You'd need several prerequisites for that to actually increase security, i.e. not using an ssh-agent (required password for every key prompt) and encrypting them at rest
Otherwise you'll leak all your keys as soon as any attack vector is utilized such as hostile host siphoning from the ssh-agent forwarding or filesystem access.
there is no security benefit from revoking individual keys unless they've been compromised - however, the likelihood of only leaking a single key is extremely unlikely.
There are very few attack vectors how you can compromise a private/public key pair and they all basically boil down to local access. This is not a PreSharedKey situation like a password, where both parties effectively share a single string for authentication. The private key never leaves the authenticating machine, as you're only sending a signature over which will be validated against the public key.
So, how are you going to compromise a single key that splitting them increases your security?

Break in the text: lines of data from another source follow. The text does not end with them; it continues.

(** When every pending action settles in a known way and registers
    nothing, the loop terminates, runs them last to first, once each,
    and collects their failures in that order. *)
Lemma drain_actions id cbs os errors w :
  Forall2 (action_settles code id) cbs os ->
  deferred id w = cbs -> id < length (heap w) ->
  exists N w' t,
    (forall m, N <= m ->
       drain code m id errors w = Some (errors ++ failures (rev os), w')) /\
    trace w' = trace w ++ t /\
    pops id t = rev cbs /\
    thrown_to id t = failures (rev os) /\
    deferred id w' = [].
Proof.
  intros H Hw Hid. apply drain_actions_rev; [|rewrite rev_involutive|];
    auto using Forall2_rev.
Qed.

End Teardown.

(** ** The coordinator *)

Section Coordinator.

Variable code : nat -> list value -> prog.

Lemma is_function_true v : is_function v = true <-> typeof v = "function".
Proof. apply String.eqb_eq. Qed.

Lemma is_function_false v : is_function v = false <-> typeof v <> "function".
Proof. apply String.eqb_neq. Qed.

Lemma finish_nil result : finish result [] = Normal result.
Proof. reflexivity. Qed.

Lemma finish_cons result e errors :
  finish result (e :: errors) = Thrown (VAggregateError (e :: errors) aggregate_msg).
Proof.
  unfold finish. rewrite bool_decide_eq_true_2 by (simpl; lia). reflexivity.
Qed.

Lemma collect_unfold n fn w :
  collect code (S n) fn w =
  let id := length (heap w) in
  match call code n fn [VDeferFn id] (log (EvEnter id) (alloc w)) with
  | None => None
  | Some (o, w1) =>
      match drain code n id (after_work (await_ o)).2
              (log (EvWorkSettled id (await_ o)) w1) with
      | None => None
      | Some (errors', w2) => Some ((after_work (await_ o)).1, errors', w2)
      end
  end.
Proof.
  simpl. destruct (call code n fn _ _) as [[o w1]|]; [|reflexivity].
  destruct (after_work (await_ o)) as [result errors]. reflexivity.
Qed.
Lemma scan_Forall (Q : string * (Z * Z) -> Prop) items : forall d,
  (forall work_id work_desc period,
      In (work_id, (work_desc, period)) items ->
      due db current_mileage work_desc period = true ->
      Q (work_desc, entry_of db work_desc period)) ->
  Forall Q d ->
  Forall Q (scan db current_mileage items d).
Proof.
  induction items as [|[id0 [desc0 period0]] rest IH]; intros d HQ Hd;
    [exact Hd|].
  simpl. apply IH.
  - intros work_id work_desc period Hin. apply (HQ work_id). now right.
  - specialize (HQ id0 desc0 period0 (or_introl eq_refl)).
    unfold due, entry_of in HQ.
    destruct (_ >=? _); [|exact Hd].
    apply dict_set_Forall; auto.
Qed.

End Scan.

Lemma In_descriptions (items : list (Z * (string * Z))) (key : string) :
  In key (descriptions items) ->
  exists work_id period, In (work_id, (key, period)) items.
Proof.
  unfold descriptions. rewrite in_map_iff.
  intros ([work_id [work_desc period]] & <- & Hin). now exists work_id, period.
Qed.

(** The mapping of the full catalog scan, key by key. *)
Lemma scan_catalog_get db m work_id work_desc period :
  In (work_id, (work_desc, period)) PLANNED_WORK_WITH_PERIOD ->
  dict_get (scan db m PLANNED_WORK_WITH_PERIOD []) work_desc =
  if m >=? last_mileage_of db work_desc + period - period / 10
  then Some (last_mileage_of db work_desc,
             last_mileage_of db work_desc + period)
  else None.
Proof.
  intros Hin.
  rewrite (scan_get_item db m _ [] work_id work_desc period
             catalog_descriptions_NoDup Hin).
  unfold due, entry_of.
  now rewrite (catalog_admission_value work_id work_desc period Hin).
Qed.

Lemma scan_catalog_key db m key v :
  dict_get (scan db m PLANNED_WORK_WITH_PERIOD []) key = Some v ->
  exists work_id period,
    In (work_id, (key, period)) PLANNED_WORK_WITH_PERIOD.
Proof.
  intros H. apply In_descriptions.
  destruct (in_dec string_dec key (descriptions PLANNED_WORK_WITH_PERIOD))
    as [Hin|Hn]; [exact Hin|].
  rewrite scan_get_other in H by exact Hn. discriminate.
Qed.

(** * The due-service evaluation *)

(** C1: for every task of the catalog and every non-negative current
    mileage [m], the fault-free evaluation returns a mapping, and any
    returned mapping has the task's description as a key if and only if
    [m >= L + interval - floor(interval / 10)], where [L] is the mileage of
    the highest-mileage stored record with exactly that description, or 0
    when there is none; the value stored under the key is
    [(L, L + interval)]. *)
Theorem check_necessary_service_inclusion
  (db : database) (m work_id : Z) (work_desc : string) (period L : Z) :
  0 <= m ->
  In (work_id, (work_desc, period)) PLANNED_WORK_WITH_PERIOD ->
  latest_mileage (logs db) work_desc L ->
  (exists d, CarLogger.check_necessary_service no_fault m db = (Return d, db))
  /\ forall f d,
      fst (CarLogger.check_necessary_service f m db) = Return d ->
      (In work_desc (dict_keys d) <-> m >= L + period - period / 10) /\
      (In work_desc (dict_keys d) ->
       dict_get d work_desc = Some (L, L + period)).
Proof.
  intros _ Hin HL. split.
  - eexists. apply check_necessary_service_no_fault. reflexivity.
  - intros f d Hd. apply check_necessary_service_return in Hd.
    destruct Hd as [_ ->].
    rewrite (latest_mileage_unique _ _ _ _ HL (last_mileage_of_latest db work_desc)).
    rewrite dict_keys_get, (scan_catalog_get db m work_id work_desc period Hin).
    destruct (Z.geb_spec m (last_mileage_of db work_desc + period - period / 10)).
    + split; [split; [lia|now eexists]|reflexivity].
    + split; [split; [intros [v Hv]; discriminate|lia]|].
      intros [v Hv]; discriminate.
Qed.

Lemma check_necessary_service_inclusion_witness :
  (exists d, CarLogger.check_necessary_service no_fault 139999 sample_database
             = (Return d, sample_database))
  /\ forall f d,
      fst (CarLogger.check_necessary_service f 139999 sample_database)
        = Return d ->
      (In "Замена тормозных дисков" (dict_keys d) <->
       139999 >= 50000 + 100000 - 100000 / 10) /\
      (In "Замена тормозных дисков" (dict_keys d) ->
       dict_get d "Замена тормозных дисков" = Some (50000, 50000 + 100000)).
Proof.
  apply (check_necessary_service_inclusion sample_database 139999 2).
  - lia.
  - simpl. tauto.
  - left. exists brake_discs_row. simpl. repeat split; auto.
    intros r' [<-|[]] _. simpl. lia.
Defined.

(** C5: for every task of the catalog the tolerance computed by
    [int(period * 0.1)] is exactly the integer quotient of the (positive)
    interval by ten, where floor and truncation toward zero agree; this is
    the band the inclusion test of the loop body subtracts. *)
Theorem admission_is_one_tenth
  (work_id : Z) (work_desc : string) (period : Z) :
  In (work_id, (work_desc, period)) PLANNED_WORK_WITH_PERIOD ->
  0 < period /\
  admission_of period = Return (period / 10) /\
  period / 10 = period ÷ 10 /\
  forall m k d db,
    CarLogger.check_item no_fault m k (work_id, (work_desc, period)) d db =
    (Return (if m >=? last_mileage_of db work_desc + period - period / 10
             then dict_set d work_desc
                    (last_mileage_of db work_desc,
                     last_mileage_of db work_desc + period)
             else d), db).
Proof.
  intros Hin.
  assert (Hpos : 0 < period).
  { simpl in Hin.
    repeat (destruct Hin as [[= <- <- <-]|Hin]; [lia|]). destruct Hin. }
  pose proof catalog_admission as H. rewrite Forall_forall in H.
  specialize (H _ Hin). cbn [snd] in H.
  repeat split; [exact Hpos|exact H| |].
  - symmetry. apply Z.quot_div_nonneg; lia.
  - intros m k d db.
    rewrite (check_item_no_fault no_fault m k work_id work_desc period d db
               (period / 10) eq_refl H).
    cbn [scan]. unfold admission_value. rewrite H. reflexivity.
Qed.

Lemma admission_is_one_tenth_witness :
  0 < 15000 /\
  admission_of 15000 = Return (15000 / 10) /\
  15000 / 10 = 15000 ÷ 10 /\
  forall m k d db,
    CarLogger.check_item no_fault m k
      (0, ("Замена масла в двигателе", 15000)) d db =
    (Return (if m >=? last_mileage_of db "Замена масла в двигателе"
                      + 15000 - 15000 / 10
             then dict_set d "Замена масла в двигателе"
                    (last_mileage_of db "Замена масла в двигателе",
                     last_mileage_of db "Замена масла в двигателе" + 15000)
             else d), db).
Proof.
  apply (admission_is_one_tenth 0 "Замена масла в двигателе" 15000).
  simpl. tauto.
Defined.

(** C6: monotonicity.  On a fixed store, for mileages [m1 <= m2], every
    task included in the mapping returned for [m1] is included, with the
    same entry, in the mapping returned for [m2]. *)
Theorem check_necessary_service_monotone
  (db : database) (m1 m2 : Z) (f1 f2 : fault_plan) (d1 d2 : dict (Z * Z)) :
  m1 <= m2 ->
  fst (CarLogger.check_necessary_service f1 m1 db) = Return d1 ->
  fst (CarLogger.check_necessary_service f2 m2 db) = Return d2 ->
  incl (dict_keys d1) (dict_keys d2) /\
  forall key entry, dict_get d1 key = Some entry ->
                    dict_get d2 key = Some entry.
Proof.
  intros Hle H1 H2.
  apply check_necessary_service_return in H1, H2.
  destruct H1 as [_ ->], H2 as [_ ->].
  assert (Hget : forall key entry,
             dict_get (scan db m1 PLANNED_WORK_WITH_PERIOD []) key = Some entry ->
             dict_get (scan db m2 PLANNED_WORK_WITH_PERIOD []) key = Some entry).
  { intros key entry Hk.
    destruct (scan_catalog_key _ _ _ _ Hk) as (work_id & period & Hin).
    rewrite (scan_catalog_get db m1 work_id key period Hin) in Hk.
    rewrite (scan_catalog_get db m2 work_id key period Hin).
    destruct (Z.geb_spec m1 (last_mileage_of db key + period - period / 10));
      [|discriminate].
    destruct (Z.geb_spec m2 (last_mileage_of db key + period - period / 10));
      [exact Hk|lia]. }
  split; [|exact Hget].
  intros key Hk. apply dict_keys_get in Hk. destruct Hk as [entry Hk].
  apply dict_keys_get. exists entry. now apply Hget.
Qed.

Lemma check_necessary_service_monotone_witness :
  incl (dict_keys [("Замена масла в двигателе", (0, 15000));
                   ("Замена масляного фильтра", (0, 15000))])
       (dict_keys (scan empty_database 18000 PLANNED_WORK_WITH_PERIOD [])) /\
  forall key entry,
    dict_get [("Замена масла в двигателе", (0, 15000));
              ("Замена масляного фильтра", (0, 15000))] key = Some entry ->
    dict_get (scan empty_database 18000 PLANNED_WORK_WITH_PERIOD []) key
      = Some entry.
Proof.
  apply (check_necessary_service_monotone empty_database 13500 18000
           no_fault no_fault).
  - lia.
  - vm_compute. reflexivity.
  - vm_compute. reflexivity.
Defined.

(** C9: idempotence.  A second evaluation at the same mileage, run on the
    store as the first one left it, has the same outcome as the first; and
    whenever two consecutive evaluations both return a mapping, the two
    mappings are identical. *)
Theorem check_necessary_service_idempotent (m : Z) (db : database) :
  (forall f,
      CarLogger.check_necessary_service f m
        (snd (CarLogger.check_necessary_service f m db))
      = CarLogger.check_necessary_service f m db) /\
  (forall f1 f2 d1 d2,
      fst (CarLogger.check_necessary_service f1 m db) = Return d1 ->
      fst (CarLogger.check_necessary_service f2 m
             (snd (CarLogger.check_necessary_service f1 m db))) = Return d2 ->
      d1 = d2).
Proof.
  split.
  - intros f. now rewrite check_necessary_service_frame.
  - intros f1 f2 d1 d2 H1 H2.
    rewrite check_necessary_service_frame in H2.
    apply check_necessary_service_return in H1, H2.
    destruct H1 as [_ ->], H2 as [_ ->]. reflexivity.
Qed.
(** * Skills Factory backend: the analysis-to-artifact pipeline

    A shallow embedding of the JavaScript sources
    ([utils/claudeClient.js], [services/contentAnalysis.js],
    [services/skillGeneration.js], [api/analyze.js], [api/skills.js],
    [server.js]) and the properties the specification states about
    them.

    Conventions of the embedding.
    - A JavaScript string is a Rocq [string]; each [ascii] stands for one
      UTF-16 code unit in the range 0..255 (the Latin-1 fragment), so
      [String.length] is the JavaScript [.length] on that fragment.
    - A thrown exception is a value of a result type ([Throw e]).
    - The database, the in-memory cache, the timers, the clock and the
      external services are explicit state that every operation threads.
    - JavaScript objects used as records with a fixed shape are Rocq
      records; objects used as dictionaries are association lists in
      insertion order, or [gmap]s where the order is never observed. *)

From Stdlib Require Import ZArith QArith List String Ascii Lia Bool DecimalString.
From stdpp Require Import base option list gmap strings.
Import ListNotations.

Local Open Scope string_scope.
Local Open Scope Z_scope.
Local Set Warnings "-register-all".

(** ** JavaScript strings *)

Module Js.

Definition chars (s : string) : list ascii := list_ascii_of_string s.
Definition str (l : list ascii) : string := string_of_list_ascii l.

Definition code (c : ascii) : Z := Z.of_N (N_of_ascii c).
Definition chr (n : Z) : ascii := ascii_of_N (Z.to_N n).

Definition between (lo hi : Z) (c : ascii) : bool :=
  (lo <=? code c) && (code c <=? hi).

(** [String.prototype.length] *)
Definition len (s : string) : Z := Z.of_nat (String.length s).

(** [String.prototype.toLowerCase] on the code units 0..255: A-Z and the
    Latin-1 capitals U+00C0..U+00DE (without the sign U+00D7) move down
    by 32, everything else is its own lower case. *)
Definition lower_char (c : ascii) : ascii :=
  if between 65 90 c || (between 192 222 c && negb (code c =? 215))
  then chr (code c + 32) else c.

Definition toLowerCase (s : string) : string := str (map lower_char (chars s)).

(** White space and line terminators that [trim] removes (0..255). *)
Definition is_space (c : ascii) : bool :=
  between 9 13 c || (code c =? 32) || (code c =? 160).

Fixpoint dropWhile {A} (p : A -> bool) (l : list A) : list A :=
  match l with
  | [] => []
  | x :: r => if p x then dropWhile p r else l
  end.

(** Removes the longest suffix whose elements all satisfy [p]. *)
Fixpoint dropWhileEnd {A} (p : A -> bool) (l : list A) : list A :=
  match l with
  | [] => []
  | x :: r =>
      match dropWhileEnd p r with
      | [] => if p x then [] else [x]
      | r' => x :: r'
      end
  end.

(** [String.prototype.trim] *)
Definition trim (s : string) : string :=
  str (dropWhileEnd is_space (dropWhile is_space (chars s))).

(** [o !== undefined] *)
Definition defined {A} (o : option A) : bool :=
  match o with Some _ => true | None => false end.

(** [strip_prefix pat s]: what follows [pat] when [s] starts with it. *)
Fixpoint strip_prefix (pat s : string) : option string :=
  match pat, s with
  | EmptyString, _ => Some s
  | String a p, String c r => if Ascii.eqb a c then strip_prefix p r else None
  | String _ _, EmptyString => None
  end.

(** [split_first pat s]: the text before and the text after the first
    occurrence of [pat] in [s]. *)
Fixpoint split_first (pat s : string) : option (string * string) :=
  match strip_prefix pat s with
  | Some rest => Some (EmptyString, rest)
  | None =>
      match s with
      | EmptyString => None
      | String c r =>
          match split_first pat r with
          | Some (before, rest) => Some (String c before, rest)
          | None => None
          end
      end
  end.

you're either completely compromised and somebody has filesystem access or you've forwarded your SSH-Agent to a compromised host. When its the former, you'll have to have the private-key encrypted so they're unable to use them (encrypted at rest) and when its the later, you cannot have your keys added to the agent, making the forwarding redundant in the first place.
Using different keys for different services is overkill most of the time.
Generally you need to have one key per host that you use (or per any storage location). You can use separate keys for separate services is if you for eg. privacy reasons don't want to associate the same identity with both services, but that's a personal choice, not something that improves security.
I am. My ssh key is my gpg auth key. It's stored on my yubikey requiring a touch each time I use it.
I use the same gpg key for talking to anyone, so why wouldn't I do the same with my ssh key? I suppose I could try to build a workflow around host-specific keys somehow derived from my auth key… but I'd need some reason to do so.